*What this task involves*.
The line containing "Definition productDispatch (out" marks the start; please restate exactly that line and only the lines following it through the end of the material below.

[Opening Information provided section]

Lemma appendNodeStarted_quiet path k (s : St) : logOK (stLog s) → quiet s (appendNodeStarted path k s).
Proof.
  intros Hok. unfold appendNodeStarted. destruct (appendTo _ _ _ s) as [e s1] eqn:Ha. cbn [snd].
  by eapply appendTo_quiet, Ha; [|apply marshal_NodeStarted|].
Qed.

Lemma sim_dispatch cx h cs0 path i po refs (s : St) r s' :
  sim s → LookupCompleted (stRS s) path = None → dispatchCodeStep cx h cs0 path i po refs s = (r, s') → sim s'.
Proof.
  intros Hs Hn. unfold dispatchCodeStep.
  pose proof (sim_quiet _ _ Hs (appendNodeStarted_quiet path "code" s ltac:(by destruct Hs))) as Hs1.
  rewrite <- (appendNodeStarted_rs path "code" s) in Hn.
  set (s1 := appendNodeStarted path "code" s) in *. clearbody s1.
  destruct (RunWithRetry _ _ _ _ _ _) as [[dr err] [l w]] eqn:HR'.
  assert (Hlog : logOK l ∧ (∃ es, logEvents l = logEvents (stLog s1) ++ es ∧ Forall (λ e, folded e = false) es) ∧
    (drOutcome dr = OutcomeOK → ∃ i' w0 e w1, wDispatch cx h i' w0 = ((dr, e), w1))).
  { apply RunWithRetry_log in HR'; [done|by destruct Hs1]. }
  destruct Hlog as (Hok & (es & Hl & Hi) & Hd).
  pose proof (sim_setLog s1 l w es Hs1 Hok Hl Hi) as Hs2. set (s2 := setLog l (setW w s1)) in *.
  assert (Hfail : ∀ oc e, failStep path oc e s2 = (r, s') → sim s').
  { intros oc e Hf. apply failStep_quiet in Hf; [|by destruct Hs2]. by eapply sim_quiet. }
  destruct err as [e|].
  - destruct (String.eqb _ ""); [by intros [= _ <-]|by apply Hfail].
  - destruct (String.eqb_spec (drOutcome dr) OutcomeOK) as [Ho|]; cbn [negb]; [|by apply Hfail].
    destruct (Hd Ho) as (i' & w0 & e & w1 & Hdisp). destruct (dispatches_ok _ _ _ _ _ _ _ Hdisp Ho) as (Hco & Hcs & Hout).
    destruct (liftH _ s2) as [x s3] eqn:HC. apply sim_commit in HC; [|done|done|by apply withKeyInputs_ok|exact Hcs|exact Hout].
    destruct x as [nr|x]; by intros [= _ <-].
Qed.

Lemma sim_threads x s : sim s → sim (setRS (setThreadIdx x (stRS s)) s).
Proof. intros (Hok & Hne & Hc & Hrec & rs' & HF & [A B1 C D E F G]). split; [done|]. split; [done|]. split; [done|]. split; [done|]. by exists rs'. Qed.
Lemma sim_setW s w : sim s → sim (setW w s).
Proof. done. Qed.

Lemma sim_code ic cx c path (s : St) r s' : sim s → runCodeStep ic cx c path s = (r, s') → sim s'.
Proof.
  intros Hs. unfold runCodeStep. destruct (LookupCompleted (stRS s) path) as [nr|] eqn:Hn; [by intros [= _ <-]|].
  destruct (prepareCodeStep _ _ _ _ _) as [[[i po] refs]|[e|e]].
  - destruct (_ && _); [|by apply sim_dispatch]. destruct (wCreate _ _ _) as [[h|e] w]; [|by intros [= _ <-]].
    destruct (dispatchCodeStep _ _ _ _ _ _ _ _) as [r1 s1] eqn:E. apply sim_dispatch in E; [|done|done]. by intros [= _ <-].
  - intros Hf. apply failStep_quiet in Hf; [|by destruct Hs]. by eapply sim_quiet.
  - by intros [= _ <-].
Qed.

(** *** A call *)

(** Every content a call may put: it can be stored and read back, and, as a repeated call.started cannot
    be folded, no sync fails. *)
Hypothesis puts_ok : ∀ c, puts c → c ∈ cs ∧ (∃ m, unmarshalMap c = Some (Some m)) ∧ syncs.
(** What agent steps commit can be stored and read back; they select no skills. *)
Hypothesis payloads_ok : ∀ c, efPayloads puts c → c ∈ cs.
Hypothesis results_ok : ∀ dr part, efResults puts dr part → (∃ o', commit_ok dr part o') ∧ (∀ c, c ∈ artifacts dr part → c ∈ cs) ∧ efRecorded puts (drOutputs dr).
Hypothesis skills_no : ¬ efSkills puts.

Lemma sim_put (s : St) c r b : c ∈ cs → blobsPut c (stBlobs s) = (r, b) → sim s → sim (setBlobs b s).
Proof.
  intros Hcs Hb (Hok & Hne & Hc & Hrec & rs' & HF & Hm).
  assert (Hg : grows (stBlobs s) b) by (intros x y; by eapply put_keeps).
  split; [done|]. split; [done|]. split; [by eapply clean_put|]. split; [done|]. exists rs'. cbn [setBlobs stLog stBlobs stRS].
  split; [by apply (Fold_grows _ _ Hg)|by apply (mirrors_grows _ _ _ _ _ Hg)].
Qed.

Lemma sim_call (s : St) path input raw ref files rts b e s1 :
  sim s → LookupCallStarted (stRS s) path = None → puts raw → Marshal (VMap input) = Some raw → blobsPut raw b = (Ok ref, stBlobs s) →
  appendSynced EventCallStarted path (CallStartedData_json (MkCallStartedData ref files rts)) s = (e, s1) →
  sim (match e with
       | None => setRS (RecordCallStarted path (MkCallStarted (Some input) ref files rts) (stRS s1)) s1
       | Some _ => s1
       end).
Proof.
  intros Hs Hn Hp Hm Hb Ha. pose proof Hs as (Hok & _ & Hc & _). apply puts_ok in Hp as (Hcs & (m & Hrd) & Hsy).
  assert (Hget : getOf s ref = Ok raw).
  { eapply put_get, Hb. intros x Hx. apply (proj1 Hc); [done|]. by eapply put_keeps. }
  apply appendSynced_cases in Ha as [[[x ->] Hx]|(ev & He & Hx & Hsync)]; [| |apply marshal_CallStarted|done].
  - apply (sim_quiet s); [done|by apply quiet_none].
  - rewrite (Hsync Hsy). destruct He as (Hpa & Ht & _ & Hd). cbn [newEvent Path EvType Data] in *.
    apply (sim_event s s1 ev id); [done..|by rewrite Ht|by destruct Hx as (_ & _ & _ & ->)|]. intros rs' [A B1 C D E F G].
    assert (Hn' : rsCallStarted rs' !! path = None).
    { specialize (F Hsy path). unfold LookupCallStarted in Hn. rewrite Hn in F. by inversion F. }
    eexists. split.
    + unfold foldArm. rewrite Ht. cbn [String.eqb]. cbv beta zeta. unfold foldCallStarted. rewrite Hpa, Hn'. unfold parseData. rewrite Hd.
      cbn [mbind option_bind]. rewrite CallStartedData_read. cbn [res_bind csdInputRef csdInputFiles csdRuntimes].
      unfold readMap, readRef. rewrite Hget. cbn [res_map_err res_bind]. rewrite Hrd. cbn [res_bind]. reflexivity.
    + destruct Hx as (_ & _ & _ & ->). split; try done. intros Hx p. cbn.
      destruct (decide (p = path)) as [->|Hne]; [rewrite !lookup_insert_eq|rewrite !lookup_insert_ne by done; by apply F].
      constructor. split; [done|]. split; [done|]. split; [done|]. right. cbn [reread crInput]. unfold marshalCanonicalJSON. by rewrite Hm.
Qed.

(** The dispatch result whose commit is the same record. *)
Definition productDispatch (out : gomap) : DispatchResult :=
  MkDispatch OutcomeOK None out "" [] None 0 None zeroTurn None "" "" "" "" None [] [].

[Closing Information provided section]

*Solution to the exercise*.
Definition productDispatch (out : gomap) : DispatchResult :=
  MkDispatch OutcomeOK None out "" [] None 0 None zeroTurn None "" "" "" "" None [] [].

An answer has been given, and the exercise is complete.